» TASK BRIEF: What is needed here is an exact repetition of the records below, beginning at the line that has "Definition shows_view (s" and stopping after the line that has "(** The page agrees".

» EXERCISE MATERIALS:
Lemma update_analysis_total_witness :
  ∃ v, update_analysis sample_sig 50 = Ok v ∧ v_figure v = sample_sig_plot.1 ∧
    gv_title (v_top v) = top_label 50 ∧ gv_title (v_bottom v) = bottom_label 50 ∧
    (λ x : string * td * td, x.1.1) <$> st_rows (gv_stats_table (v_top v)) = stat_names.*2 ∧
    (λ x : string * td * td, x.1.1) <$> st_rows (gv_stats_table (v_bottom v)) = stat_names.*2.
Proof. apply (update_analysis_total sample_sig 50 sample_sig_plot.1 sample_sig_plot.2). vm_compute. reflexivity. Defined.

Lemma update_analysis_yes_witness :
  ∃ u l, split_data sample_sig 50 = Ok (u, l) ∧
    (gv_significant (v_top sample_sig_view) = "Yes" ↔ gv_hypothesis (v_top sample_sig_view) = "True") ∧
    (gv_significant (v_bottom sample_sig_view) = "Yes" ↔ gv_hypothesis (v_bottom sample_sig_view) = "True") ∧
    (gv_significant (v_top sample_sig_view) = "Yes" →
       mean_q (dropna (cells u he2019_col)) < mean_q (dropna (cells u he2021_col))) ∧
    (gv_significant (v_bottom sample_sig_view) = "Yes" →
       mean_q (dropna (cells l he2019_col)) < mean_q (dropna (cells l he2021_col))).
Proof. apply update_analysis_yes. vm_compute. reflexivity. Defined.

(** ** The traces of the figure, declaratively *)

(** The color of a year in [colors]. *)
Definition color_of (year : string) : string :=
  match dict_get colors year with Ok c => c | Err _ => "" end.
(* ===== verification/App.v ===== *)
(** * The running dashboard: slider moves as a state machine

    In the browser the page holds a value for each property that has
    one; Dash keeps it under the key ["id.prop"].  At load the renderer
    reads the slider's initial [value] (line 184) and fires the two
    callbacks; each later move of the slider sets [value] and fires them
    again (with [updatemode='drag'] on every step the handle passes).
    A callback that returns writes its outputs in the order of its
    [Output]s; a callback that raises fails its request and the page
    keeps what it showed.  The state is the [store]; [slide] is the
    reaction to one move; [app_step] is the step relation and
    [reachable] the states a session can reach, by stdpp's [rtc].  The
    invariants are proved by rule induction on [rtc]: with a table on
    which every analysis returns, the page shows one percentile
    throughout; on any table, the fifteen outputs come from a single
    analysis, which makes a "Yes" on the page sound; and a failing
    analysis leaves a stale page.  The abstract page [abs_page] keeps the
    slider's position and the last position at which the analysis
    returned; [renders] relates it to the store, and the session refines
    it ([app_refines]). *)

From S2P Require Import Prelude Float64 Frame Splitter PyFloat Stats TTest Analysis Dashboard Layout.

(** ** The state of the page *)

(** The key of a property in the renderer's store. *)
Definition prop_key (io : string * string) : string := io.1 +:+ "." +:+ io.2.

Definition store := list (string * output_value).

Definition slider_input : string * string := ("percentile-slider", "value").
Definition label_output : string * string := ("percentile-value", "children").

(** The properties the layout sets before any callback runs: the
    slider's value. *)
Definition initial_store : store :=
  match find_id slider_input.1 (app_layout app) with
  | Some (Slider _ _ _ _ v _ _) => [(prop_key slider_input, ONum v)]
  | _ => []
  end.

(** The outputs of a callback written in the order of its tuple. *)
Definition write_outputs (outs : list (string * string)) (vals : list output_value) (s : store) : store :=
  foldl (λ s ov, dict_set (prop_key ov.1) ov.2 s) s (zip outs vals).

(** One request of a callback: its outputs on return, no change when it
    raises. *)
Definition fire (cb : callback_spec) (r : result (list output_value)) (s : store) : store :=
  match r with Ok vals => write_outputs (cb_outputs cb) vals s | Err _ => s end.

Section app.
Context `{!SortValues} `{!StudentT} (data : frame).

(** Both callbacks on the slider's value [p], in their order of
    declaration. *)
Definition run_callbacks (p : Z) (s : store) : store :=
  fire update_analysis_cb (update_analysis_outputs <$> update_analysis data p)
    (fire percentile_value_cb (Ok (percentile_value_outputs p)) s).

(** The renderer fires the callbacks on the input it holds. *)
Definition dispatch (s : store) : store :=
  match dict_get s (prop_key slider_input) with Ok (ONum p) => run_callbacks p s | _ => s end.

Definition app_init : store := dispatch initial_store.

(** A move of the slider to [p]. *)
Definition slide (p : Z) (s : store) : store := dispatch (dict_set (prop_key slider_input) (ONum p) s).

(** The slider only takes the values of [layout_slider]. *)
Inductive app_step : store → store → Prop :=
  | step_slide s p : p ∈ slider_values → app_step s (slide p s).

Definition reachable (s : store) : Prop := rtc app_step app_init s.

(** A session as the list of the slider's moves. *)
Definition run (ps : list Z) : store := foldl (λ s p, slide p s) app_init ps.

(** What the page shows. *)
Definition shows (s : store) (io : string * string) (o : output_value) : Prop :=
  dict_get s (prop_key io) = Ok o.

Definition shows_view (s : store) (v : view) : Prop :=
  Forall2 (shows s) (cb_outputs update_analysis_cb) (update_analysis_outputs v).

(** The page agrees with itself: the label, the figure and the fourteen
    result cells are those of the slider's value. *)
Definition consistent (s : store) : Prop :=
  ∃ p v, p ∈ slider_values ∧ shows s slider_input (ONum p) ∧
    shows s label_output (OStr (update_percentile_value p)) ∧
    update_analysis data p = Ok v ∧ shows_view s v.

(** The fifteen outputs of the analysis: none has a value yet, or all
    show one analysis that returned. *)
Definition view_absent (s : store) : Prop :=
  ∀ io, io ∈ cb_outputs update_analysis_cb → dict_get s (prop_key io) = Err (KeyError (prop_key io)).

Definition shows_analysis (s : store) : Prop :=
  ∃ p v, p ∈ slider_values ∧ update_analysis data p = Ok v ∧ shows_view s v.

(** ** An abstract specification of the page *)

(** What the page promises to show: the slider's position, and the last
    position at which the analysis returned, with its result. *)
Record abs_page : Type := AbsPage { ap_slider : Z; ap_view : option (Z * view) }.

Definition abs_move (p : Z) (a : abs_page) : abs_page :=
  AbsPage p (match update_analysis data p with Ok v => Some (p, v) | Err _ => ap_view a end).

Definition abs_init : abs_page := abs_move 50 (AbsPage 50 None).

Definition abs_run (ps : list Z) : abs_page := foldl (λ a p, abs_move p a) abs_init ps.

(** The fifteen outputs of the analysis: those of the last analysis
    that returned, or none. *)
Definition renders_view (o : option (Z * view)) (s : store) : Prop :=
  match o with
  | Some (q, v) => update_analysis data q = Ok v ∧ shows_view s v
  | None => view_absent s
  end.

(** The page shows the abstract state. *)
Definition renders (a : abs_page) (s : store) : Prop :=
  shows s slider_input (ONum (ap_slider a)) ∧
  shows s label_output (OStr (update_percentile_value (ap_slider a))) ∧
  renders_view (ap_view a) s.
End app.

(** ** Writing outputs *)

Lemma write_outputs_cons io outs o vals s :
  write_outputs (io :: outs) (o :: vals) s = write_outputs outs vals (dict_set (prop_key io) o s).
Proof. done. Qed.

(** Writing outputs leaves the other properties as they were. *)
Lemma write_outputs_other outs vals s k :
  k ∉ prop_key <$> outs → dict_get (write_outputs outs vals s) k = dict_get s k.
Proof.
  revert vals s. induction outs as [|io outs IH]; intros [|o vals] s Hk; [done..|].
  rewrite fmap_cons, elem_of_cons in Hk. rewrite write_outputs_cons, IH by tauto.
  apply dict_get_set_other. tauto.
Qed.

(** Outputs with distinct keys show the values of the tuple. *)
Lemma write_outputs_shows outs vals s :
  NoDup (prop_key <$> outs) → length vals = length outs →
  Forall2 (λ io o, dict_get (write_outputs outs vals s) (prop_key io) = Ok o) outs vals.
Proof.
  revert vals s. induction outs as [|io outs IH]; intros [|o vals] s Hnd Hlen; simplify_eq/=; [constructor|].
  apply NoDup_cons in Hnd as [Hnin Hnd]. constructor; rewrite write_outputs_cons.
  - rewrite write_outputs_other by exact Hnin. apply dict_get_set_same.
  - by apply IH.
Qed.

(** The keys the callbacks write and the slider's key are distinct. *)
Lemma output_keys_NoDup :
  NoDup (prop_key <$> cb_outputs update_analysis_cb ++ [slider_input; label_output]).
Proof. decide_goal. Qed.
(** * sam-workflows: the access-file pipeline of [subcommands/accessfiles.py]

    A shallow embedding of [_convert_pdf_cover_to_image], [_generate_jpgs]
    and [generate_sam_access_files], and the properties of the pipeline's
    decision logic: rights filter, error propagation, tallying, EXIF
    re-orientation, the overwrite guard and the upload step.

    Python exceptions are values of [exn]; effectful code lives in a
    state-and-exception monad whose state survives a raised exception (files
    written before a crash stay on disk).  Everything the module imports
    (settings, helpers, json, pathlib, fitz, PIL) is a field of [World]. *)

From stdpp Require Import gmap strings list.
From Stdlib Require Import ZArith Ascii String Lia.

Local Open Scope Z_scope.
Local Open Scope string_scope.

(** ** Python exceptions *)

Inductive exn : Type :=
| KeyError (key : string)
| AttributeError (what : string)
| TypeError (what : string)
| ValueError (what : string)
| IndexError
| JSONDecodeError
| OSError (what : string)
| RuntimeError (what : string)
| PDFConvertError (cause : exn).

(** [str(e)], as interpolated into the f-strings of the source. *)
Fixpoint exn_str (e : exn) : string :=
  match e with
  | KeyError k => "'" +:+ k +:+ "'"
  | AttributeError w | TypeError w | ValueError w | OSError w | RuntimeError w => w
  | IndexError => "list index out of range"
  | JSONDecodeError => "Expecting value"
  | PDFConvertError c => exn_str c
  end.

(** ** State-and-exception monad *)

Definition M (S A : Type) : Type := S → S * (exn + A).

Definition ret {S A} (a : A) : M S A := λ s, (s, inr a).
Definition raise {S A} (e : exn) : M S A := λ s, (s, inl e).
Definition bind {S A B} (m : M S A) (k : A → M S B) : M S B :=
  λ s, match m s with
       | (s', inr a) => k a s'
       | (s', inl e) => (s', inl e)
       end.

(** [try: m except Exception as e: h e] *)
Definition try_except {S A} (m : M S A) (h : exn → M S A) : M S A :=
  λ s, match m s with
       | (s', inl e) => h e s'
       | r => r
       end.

» ANSWER TO THIS EXERCISE:
Definition shows_view (s : store) (v : view) : Prop :=
  Forall2 (shows s) (cb_outputs update_analysis_cb) (update_analysis_outputs v).

(** The page agrees with itself: the label, the figure and the fourteen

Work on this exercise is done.